Is the univalence axiom injective?

Question

Is the univalence axiom invertible (modulo paths)? Is it possible to prove, using Agda's Cubical library, to prove the following:

open import Cubical.Core.Glue

uaInj : ∀ {ℓ} {A B : Set ℓ} {f g : A ≃ B} → 
  ua f ≡ ua g → equivFun f ≡ equivFun g

I suspect the above should hold, because in example 3.19 of the HoTT book, there is a step in the proof where an equivalence between two equivalences is used to prove the equivalence between their functions:

[...] so f is an equivalence. Hence, by univalence, f gives rise to a path p : A ≡ A.

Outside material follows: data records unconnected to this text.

(* ===== verification/GoldenTheorems.v ===== *)
(** * GoldenTheorems: the fixtures kept with the repository

    Three files of ocaml/test/fixtures, line by line, and the proof that the
    exporter of src/replay/fixture.cpp writes exactly them. *)
From S2P Require Import Prelude Core Endian Text OrderBook StreamParser ReplaySpec Fixture.

(** stream_ioc.txt *)
Definition stream_ioc : list string := [
  "# qsl differential-testing fixture: command stream + events + rejections + snapshot";
  "version 1";
  "meta seed 0 symbols 1 orders 6 max_qty 1000 max_notional 1000000";
  "cmd reg S0";
  "cmd limit 0 1 S 100 3 GTC";
  "evt accept 1 0 1";
  "cmd limit 0 2 B 100 5 IOC";
  "evt accept 2 0 2";
  "evt trade 3 0 2 1 100 3";
  "cmd limit 0 3 B 99 4 IOC";
  "evt accept 4 0 3";
  "cmd limit 0 4 S 101 5 GTC";
  "evt accept 5 0 4";
  "cmd limit 0 5 B 101 2 IOC";
  "evt accept 6 0 5";
  "evt trade 7 0 5 4 101 2";
  "cmd market 0 6 B 1";
  "evt accept 8 0 6";
  "evt trade 9 0 6 4 101 1";
  "snapshot last_seq 9 trades 3";
  "sym 0 bid - ask 101 orders 1";
  "level 0 A 101 2"].

(** shrunk_seed1.txt *)
Definition shrunk_seed1 : list string := [
  "# shrink report";
  "# seed: 1";
  "# original length: 123";
  "# minimized length: 3";
  "# reduction: 97.5%";
  "# shrink iterations: 2";
  "# failure reason: produces a trade (artificial differential-test predicate)";
  "# qsl differential-testing fixture: command stream + events + rejections + snapshot";
  "version 1";
  "meta seed 1 symbols 3 orders 3 max_qty 20 max_notional 1000";
  "cmd reg S0";
  "cmd limit 0 0 S 1 1 GTC";
  "evt accept 1 0 0";
  "cmd limit 0 1 B 1 1 IOC";
  "evt accept 2 0 1";
  "evt trade 3 0 1 0 1 1";
  "snapshot last_seq 3 trades 1";
  "sym 0 bid - ask - orders 0"].

(** stream_seed7.txt *)
Definition stream_seed7 : list string := [
  "# qsl differential-testing fixture: command stream + events + rejections + snapshot";
  "version 1";
  "meta seed 7 symbols 4 orders 60 max_qty 8 max_notional 1000000";
  "cmd reg S0";
  "cmd reg S1";
  "cmd reg S2";
  "cmd reg S3";
  "cmd limit 0 1 B 98 11 GTC";
  "reject new_limit 1 MaxQuantityExceeded";
  "cmd market 3 2 S 7";
  "evt accept 1 3 2";
  "cmd market 3 3 S 3";
  "evt accept 2 3 3";
  "cmd limit 0 4 S 96 9 IOC";
  "reject new_limit 4 MaxQuantityExceeded";
  "cmd limit 0 5 B 98 3 GTC";
  "evt accept 3 0 5";
  "cmd limit 0 6 B 96 8 GTC";
  "evt accept 4 0 6";
  "cmd limit 0 7 S 101 6 GTC";
  "evt accept 5 0 7";
  "cmd limit 0 8 B 97 7 IOC";
  "evt accept 6 0 8";
  "cmd limit 3 9 B 113 5 GTC";
  "evt accept 7 3 9";
  "cmd cancel 3 9";
  "evt cancel 8 3 9";
  "cmd cancel 0 1";
  "reject cancel 1 UnknownOrder";
  "cmd limit 0 10 S 96 10 IOC";
  "reject new_limit 10 MaxQuantityExceeded";
  "cmd cancel 0 13";
  "reject cancel 13 UnknownOrder";
  "cmd modify 0 6 96 8";
  "evt modify 9 0 6";
  "cmd limit 2 11 S 114 4 GTC";
  "evt accept 10 2 11";
  "cmd limit 0 12 B 94 8 GTC";
  "evt accept 11 0 12";
  "cmd limit 0 13 S 98 10 GTC";
  "reject new_limit 13 MaxQuantityExceeded";
  "cmd market 0 14 B 8";
  "evt accept 12 0 14";
  "evt trade 13 0 14 7 101 6";
  "cmd limit 3 15 B 117 2 GTC";
  "evt accept 14 3 15";
  "cmd cancel 2 11";
  "evt cancel 15 2 11";
  "cmd cancel 3 15";
  "evt cancel 16 3 15";
  "cmd limit 2 16 B 108 11 GTC";
  "reject new_limit 16 MaxQuantityExceeded";
  "cmd limit 1 17 S 108 4 GTC";
  "evt accept 17 1 17";
  "cmd limit 2 18 S 115 5 GTC";
  "evt accept 18 2 18";
  "cmd modify 0 13 100 8";
  "reject modify 13 UnknownOrder";
  "cmd limit 3 19 S 117 4 GTC";
  "evt accept 19 3 19";
  "cmd limit 2 20 B 115 10 GTC";
  "reject new_limit 20 MaxQuantityExceeded";
  "cmd limit 0 21 S 100 8 GTC";
  "evt accept 20 0 21";
  "cmd cancel 0 21";
  "evt cancel 21 0 21";
  "cmd cancel 0 6";
  "evt cancel 22 0 6";
  "cmd limit 0 22 B 102 7 IOC";
  "evt accept 23 0 22";
  "cmd cancel 0 13";
  "reject cancel 13 UnknownOrder";
  "cmd modify 2 16 109 6";
  "reject modify 16 UnknownOrder";
  "cmd limit 1 23 S 108 3 GTC";
  "evt accept 24 1 23";
  "cmd market 3 24 B 12";
  "reject new_market 24 MaxQuantityExceeded";
  "cmd limit 0 25 S 102 2 GTC";
  "evt accept 25 0 25";
  "cmd limit 0 26 S 101 12 GTC";
  "reject new_limit 26 MaxQuantityExceeded";
  "cmd market 0 27 B 5";
  "evt accept 26 0 27";
  "evt trade 27 0 27 25 102 2";
  "cmd limit 3 28 B 113 4 GTC";
  "evt accept 28 3 28";
  "cmd limit 0 29 B 100 8 GTC";
  "evt accept 29 0 29";
  "cmd market 1 30 B 12";
  "reject new_market 30 MaxQuantityExceeded";
  "cmd cancel 0 29";
  "evt cancel 30 0 29";
  "cmd limit 1 31 B 104 6 GTC";
  "evt accept 31 1 31";
  "cmd limit 0 32 B 102 9 GTC";
  "reject new_limit 32 MaxQuantityExceeded";
  "cmd cancel 1 31";
  "evt cancel 32 1 31";
  "cmd limit 0 33 S 108 5 IOC";
  "evt accept 33 0 33";
  "cmd limit 2 34 S 109 2 GTC";
  "evt accept 34 2 34";
  "cmd limit 3 35 B 111 5 GTC";
  "evt accept 35 3 35";
  "cmd limit 2 36 S 112 6 GTC";
  "evt accept 36 2 36";
  "cmd limit 0 37 S 107 3 GTC";
  "evt accept 37 0 37";
  "cmd limit 0 38 B 103 3 GTC";
  "evt accept 38 0 38";
  "cmd limit 0 39 B 103 9 GTC";
  "reject new_limit 39 MaxQuantityExceeded";
  "cmd limit 0 40 B 110 8 IOC";
  "evt accept 39 0 40";
  "evt trade 40 0 40 37 107 3";
  "cmd limit 0 41 B 104 5 GTC";
  "evt accept 41 0 41";
  "cmd limit 0 42 B 102 4 GTC";
  "evt accept 42 0 42";
  "cmd limit 0 43 S 107 7 GTC";
  "evt accept 43 0 43";
  "cmd market 2 44 B 10";
  "reject new_market 44 MaxQuantityExceeded";
  "cmd limit 3 45 S 117 2 GTC";
  "evt accept 44 3 45";
  "cmd limit 2 46 B 112 3 GTC";
  "evt accept 45 2 46";
  "evt trade 46 2 46 34 109 2";
  "evt trade 47 2 46 36 112 1";
  "cmd limit 0 47 B 104 1 GTC";
  "evt accept 48 0 47";
  "snapshot last_seq 48 trades 5";
  "sym 0 bid 104 ask 107 orders 7";
  "level 0 B 104 6";
  "level 0 B 103 3";
  "level 0 B 102 4";
  "level 0 B 98 3";
  "level 0 B 94 8";
  "level 0 A 107 7";
  "sym 1 bid - ask 108 orders 2";
  "level 1 A 108 7";
  "sym 2 bid - ask 112 orders 2";
  "level 2 A 112 5";
  "level 2 A 115 5";
  "sym 3 bid 113 ask 117 orders 4";
  "level 3 B 113 4";
  "level 3 B 111 5";
  "level 3 A 117 6"].

Definition golden (ls : list string) : bytes := unlines (map text ls).

(** The exporter writes the fixtures kept with the repository byte for byte: the
    IOC scenario, the shrunk property flow of seed 1 and the stream of seed 7. *)
Theorem golden_fixtures :
  write_ioc_scenario_fixture (B := OrderBook) [] = golden stream_ioc /\
  write_shrunk_fixture (B := OrderBook) [] 1 = golden shrunk_seed1 /\
  write_stream_fixture (B := OrderBook) [] (mkFixtureParams 7 4 60 8 1000000) = golden stream_seed7.
Proof. vm_compute. repeat split. Qed.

If p were equal to refl A, then (again by univalence) f would equal the identity function of A.

Answer 1

Sure, ua is an equivalence, so it's injective. In the HoTT book, the inverse of ua is idtoeqv, so by congruence idtoeqv (ua f) ≡ idtoeqv (ua g) and then by inverses f ≡ g. I'm not familiar with the contents of cubical Agda prelude but this should be provable since it follows directly from the statement of univalence.

Answer 2

To put András's answer into code, we can prove injectivity of equivalency functions in general:

equivInj : ∀ {ℓ₁ ℓ₂} {A : Set ℓ₁} {B : Set ℓ₂} (f : A ≃ B) → 
  ∀ x x′ → equivFun f x ≡ equivFun f x′ → x ≡ x′
equivInj f x x′ p = cong fst $ begin
  x , refl                   ≡⟨ sym (equivCtrPath f (equivFun f x) (x , refl)) ⟩
  equivCtr f (equivFun f x)  ≡⟨ equivCtrPath f (equivFun f x) (x′ , p) ⟩
  x′ , p ∎

and then given

univalence : ∀ {ℓ} {A B : Set ℓ} → (A ≡ B) ≃ (A ≃ B)

we get

uaInj : ∀ {ℓ} {A B : Set ℓ} {f g : A ≃ B} → ua f ≡ ua g → equivFun f ≡ equivFun g
uaInj {f = f} {g = g} = cong equivFun ∘ equivInj (invEquiv univalence) f g

The only problem is, univalence is not readily available in the Cubical library. Hopefully that is getting sorted out shortly.

UPDATE: In reaction to the above bug ticket, proof of univalence is now available in the Cubical library.